=== Exercise inputs ===

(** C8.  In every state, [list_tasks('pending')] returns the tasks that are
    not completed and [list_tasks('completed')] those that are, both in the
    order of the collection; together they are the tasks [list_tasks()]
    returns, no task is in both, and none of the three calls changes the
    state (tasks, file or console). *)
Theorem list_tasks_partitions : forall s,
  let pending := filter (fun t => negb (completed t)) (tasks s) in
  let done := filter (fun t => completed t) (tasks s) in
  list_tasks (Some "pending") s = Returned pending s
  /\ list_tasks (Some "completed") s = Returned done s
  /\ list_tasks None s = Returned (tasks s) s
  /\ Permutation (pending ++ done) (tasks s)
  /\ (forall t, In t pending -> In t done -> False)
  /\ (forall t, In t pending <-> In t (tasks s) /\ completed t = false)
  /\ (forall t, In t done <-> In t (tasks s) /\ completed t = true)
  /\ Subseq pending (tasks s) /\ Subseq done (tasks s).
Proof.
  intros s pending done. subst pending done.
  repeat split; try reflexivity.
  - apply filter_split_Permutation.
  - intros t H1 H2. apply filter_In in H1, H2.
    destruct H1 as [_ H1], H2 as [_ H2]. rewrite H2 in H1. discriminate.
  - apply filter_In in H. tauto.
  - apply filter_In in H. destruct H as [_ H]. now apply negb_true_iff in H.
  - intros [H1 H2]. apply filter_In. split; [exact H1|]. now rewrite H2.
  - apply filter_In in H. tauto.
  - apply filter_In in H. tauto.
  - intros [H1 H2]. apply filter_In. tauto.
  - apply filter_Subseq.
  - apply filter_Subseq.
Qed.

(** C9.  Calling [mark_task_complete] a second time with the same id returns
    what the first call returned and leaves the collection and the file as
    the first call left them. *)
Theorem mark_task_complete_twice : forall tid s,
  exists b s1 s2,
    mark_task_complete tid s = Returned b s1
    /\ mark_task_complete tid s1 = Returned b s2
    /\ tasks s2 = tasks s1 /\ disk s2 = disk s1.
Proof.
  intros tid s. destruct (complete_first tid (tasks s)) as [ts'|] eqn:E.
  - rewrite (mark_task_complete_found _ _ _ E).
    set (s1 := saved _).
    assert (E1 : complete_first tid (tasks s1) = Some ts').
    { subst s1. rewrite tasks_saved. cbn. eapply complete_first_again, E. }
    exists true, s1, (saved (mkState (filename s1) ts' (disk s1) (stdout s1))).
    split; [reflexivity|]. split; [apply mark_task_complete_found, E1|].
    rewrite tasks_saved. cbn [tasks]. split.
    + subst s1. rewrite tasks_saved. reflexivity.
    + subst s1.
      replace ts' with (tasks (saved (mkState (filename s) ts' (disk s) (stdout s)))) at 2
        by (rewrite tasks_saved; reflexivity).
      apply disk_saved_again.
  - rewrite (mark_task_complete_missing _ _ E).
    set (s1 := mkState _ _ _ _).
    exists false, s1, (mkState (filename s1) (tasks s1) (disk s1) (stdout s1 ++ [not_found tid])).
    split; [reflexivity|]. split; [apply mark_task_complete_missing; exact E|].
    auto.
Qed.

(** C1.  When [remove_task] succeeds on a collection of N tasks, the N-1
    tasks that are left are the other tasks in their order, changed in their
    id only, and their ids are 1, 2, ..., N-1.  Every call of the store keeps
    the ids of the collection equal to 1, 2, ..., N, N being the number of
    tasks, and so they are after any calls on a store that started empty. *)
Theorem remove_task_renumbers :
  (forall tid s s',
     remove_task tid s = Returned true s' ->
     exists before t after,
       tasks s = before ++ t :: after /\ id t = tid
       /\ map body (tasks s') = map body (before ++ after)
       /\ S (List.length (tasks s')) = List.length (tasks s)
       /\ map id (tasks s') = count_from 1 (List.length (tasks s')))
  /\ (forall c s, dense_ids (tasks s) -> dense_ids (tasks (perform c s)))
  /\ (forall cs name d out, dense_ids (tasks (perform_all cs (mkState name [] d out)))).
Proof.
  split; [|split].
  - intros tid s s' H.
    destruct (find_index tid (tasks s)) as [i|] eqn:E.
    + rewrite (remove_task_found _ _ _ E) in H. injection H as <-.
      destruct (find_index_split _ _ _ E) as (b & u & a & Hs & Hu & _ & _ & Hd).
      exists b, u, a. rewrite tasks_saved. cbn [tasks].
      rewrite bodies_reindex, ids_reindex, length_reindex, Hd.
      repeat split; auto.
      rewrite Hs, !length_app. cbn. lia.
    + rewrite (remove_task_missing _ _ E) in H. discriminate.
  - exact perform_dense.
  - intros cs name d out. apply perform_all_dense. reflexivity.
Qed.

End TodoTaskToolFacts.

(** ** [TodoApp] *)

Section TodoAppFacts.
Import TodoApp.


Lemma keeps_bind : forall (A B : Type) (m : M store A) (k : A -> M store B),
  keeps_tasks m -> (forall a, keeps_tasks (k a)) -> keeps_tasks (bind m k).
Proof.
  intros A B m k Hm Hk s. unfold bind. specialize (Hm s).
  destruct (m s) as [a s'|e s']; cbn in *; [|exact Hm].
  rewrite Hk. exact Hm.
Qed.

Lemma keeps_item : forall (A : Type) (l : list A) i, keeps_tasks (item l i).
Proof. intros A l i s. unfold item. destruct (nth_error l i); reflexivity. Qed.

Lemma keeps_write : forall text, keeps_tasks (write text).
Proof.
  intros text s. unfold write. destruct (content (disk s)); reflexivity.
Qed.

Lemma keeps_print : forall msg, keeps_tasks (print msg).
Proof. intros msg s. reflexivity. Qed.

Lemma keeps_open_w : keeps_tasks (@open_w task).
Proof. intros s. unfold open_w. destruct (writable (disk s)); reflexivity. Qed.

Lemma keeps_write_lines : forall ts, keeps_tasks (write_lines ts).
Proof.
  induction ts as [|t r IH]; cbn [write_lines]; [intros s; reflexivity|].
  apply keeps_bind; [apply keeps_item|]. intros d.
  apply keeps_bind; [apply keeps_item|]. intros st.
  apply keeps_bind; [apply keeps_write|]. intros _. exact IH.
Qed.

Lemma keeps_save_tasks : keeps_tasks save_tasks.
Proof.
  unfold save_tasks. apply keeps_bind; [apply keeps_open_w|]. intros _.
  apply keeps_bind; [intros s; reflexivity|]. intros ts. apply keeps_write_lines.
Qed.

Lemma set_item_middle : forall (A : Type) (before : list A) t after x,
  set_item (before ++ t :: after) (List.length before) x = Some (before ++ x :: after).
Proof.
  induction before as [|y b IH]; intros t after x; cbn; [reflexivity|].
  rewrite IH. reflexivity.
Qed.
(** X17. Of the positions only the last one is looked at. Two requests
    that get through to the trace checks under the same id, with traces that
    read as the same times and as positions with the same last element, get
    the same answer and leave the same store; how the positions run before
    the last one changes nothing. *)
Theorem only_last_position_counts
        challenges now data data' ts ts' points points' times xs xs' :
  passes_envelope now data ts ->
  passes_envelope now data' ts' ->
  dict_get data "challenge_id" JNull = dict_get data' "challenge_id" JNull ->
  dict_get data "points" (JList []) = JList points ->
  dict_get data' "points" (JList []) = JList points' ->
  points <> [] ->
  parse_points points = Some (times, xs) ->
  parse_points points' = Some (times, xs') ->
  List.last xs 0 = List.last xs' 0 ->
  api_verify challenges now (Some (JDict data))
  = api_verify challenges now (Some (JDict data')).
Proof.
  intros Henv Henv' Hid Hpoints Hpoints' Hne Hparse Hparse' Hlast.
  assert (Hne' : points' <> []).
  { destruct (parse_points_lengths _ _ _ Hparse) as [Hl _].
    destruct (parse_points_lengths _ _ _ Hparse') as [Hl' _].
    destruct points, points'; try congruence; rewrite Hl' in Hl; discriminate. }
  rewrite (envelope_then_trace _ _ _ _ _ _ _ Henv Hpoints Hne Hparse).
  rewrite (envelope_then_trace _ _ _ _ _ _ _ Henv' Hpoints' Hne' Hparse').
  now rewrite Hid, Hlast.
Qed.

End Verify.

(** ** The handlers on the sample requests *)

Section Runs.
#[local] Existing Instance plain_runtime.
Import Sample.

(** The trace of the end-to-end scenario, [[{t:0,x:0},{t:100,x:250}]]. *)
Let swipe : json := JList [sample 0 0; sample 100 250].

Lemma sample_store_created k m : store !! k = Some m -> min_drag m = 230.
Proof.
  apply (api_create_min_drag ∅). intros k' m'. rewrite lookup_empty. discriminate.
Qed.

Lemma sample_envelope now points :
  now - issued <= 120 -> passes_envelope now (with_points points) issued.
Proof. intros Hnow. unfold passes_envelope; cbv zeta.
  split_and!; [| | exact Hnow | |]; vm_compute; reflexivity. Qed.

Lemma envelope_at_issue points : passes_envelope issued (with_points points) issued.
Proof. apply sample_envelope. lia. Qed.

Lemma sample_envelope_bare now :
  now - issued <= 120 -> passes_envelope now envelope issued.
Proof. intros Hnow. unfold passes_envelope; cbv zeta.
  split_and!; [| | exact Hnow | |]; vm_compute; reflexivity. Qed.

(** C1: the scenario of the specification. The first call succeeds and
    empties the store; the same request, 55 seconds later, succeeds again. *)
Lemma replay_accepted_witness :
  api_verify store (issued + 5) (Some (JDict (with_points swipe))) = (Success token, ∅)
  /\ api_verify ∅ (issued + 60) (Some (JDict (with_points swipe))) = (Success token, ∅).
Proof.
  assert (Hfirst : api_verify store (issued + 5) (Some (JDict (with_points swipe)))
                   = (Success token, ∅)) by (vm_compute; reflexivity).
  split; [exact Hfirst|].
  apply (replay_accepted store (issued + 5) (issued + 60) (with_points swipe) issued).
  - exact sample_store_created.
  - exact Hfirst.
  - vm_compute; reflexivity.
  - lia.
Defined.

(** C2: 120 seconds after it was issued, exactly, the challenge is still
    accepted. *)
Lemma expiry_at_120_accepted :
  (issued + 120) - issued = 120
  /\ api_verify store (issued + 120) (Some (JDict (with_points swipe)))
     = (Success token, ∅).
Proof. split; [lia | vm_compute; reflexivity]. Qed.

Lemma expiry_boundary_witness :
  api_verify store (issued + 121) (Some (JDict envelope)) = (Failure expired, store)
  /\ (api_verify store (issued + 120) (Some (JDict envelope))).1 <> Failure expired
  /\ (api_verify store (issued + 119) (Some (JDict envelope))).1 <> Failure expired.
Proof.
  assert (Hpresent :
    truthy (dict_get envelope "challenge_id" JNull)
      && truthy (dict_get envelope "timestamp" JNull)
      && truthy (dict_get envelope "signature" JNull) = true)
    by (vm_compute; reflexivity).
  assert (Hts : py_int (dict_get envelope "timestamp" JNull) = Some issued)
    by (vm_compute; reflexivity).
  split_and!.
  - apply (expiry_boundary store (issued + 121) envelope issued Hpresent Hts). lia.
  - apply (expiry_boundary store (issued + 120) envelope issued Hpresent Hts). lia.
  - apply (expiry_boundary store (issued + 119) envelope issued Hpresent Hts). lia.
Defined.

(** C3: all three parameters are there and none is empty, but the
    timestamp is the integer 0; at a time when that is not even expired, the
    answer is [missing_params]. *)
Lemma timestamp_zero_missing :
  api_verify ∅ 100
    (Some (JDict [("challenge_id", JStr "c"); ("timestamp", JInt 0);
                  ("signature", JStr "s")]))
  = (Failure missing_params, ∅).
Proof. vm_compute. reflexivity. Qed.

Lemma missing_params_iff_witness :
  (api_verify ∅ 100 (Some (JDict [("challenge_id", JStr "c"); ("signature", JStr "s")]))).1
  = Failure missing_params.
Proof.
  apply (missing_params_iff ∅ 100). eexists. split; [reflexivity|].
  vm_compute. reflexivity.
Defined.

===

Aim of the exercise
Using the entries above, quote each line verbatim from the first through the line that contains "Returned done s".

Exercise response
(** C8.  In every state, [list_tasks('pending')] returns the tasks that are
    not completed and [list_tasks('completed')] those that are, both in the
    order of the collection; together they are the tasks [list_tasks()]
    returns, no task is in both, and none of the three calls changes the
    state (tasks, file or console). *)
Theorem list_tasks_partitions : forall s,
  let pending := filter (fun t => negb (completed t)) (tasks s) in
  let done := filter (fun t => completed t) (tasks s) in
  list_tasks (Some "pending") s = Returned pending s
  /\ list_tasks (Some "completed") s = Returned done s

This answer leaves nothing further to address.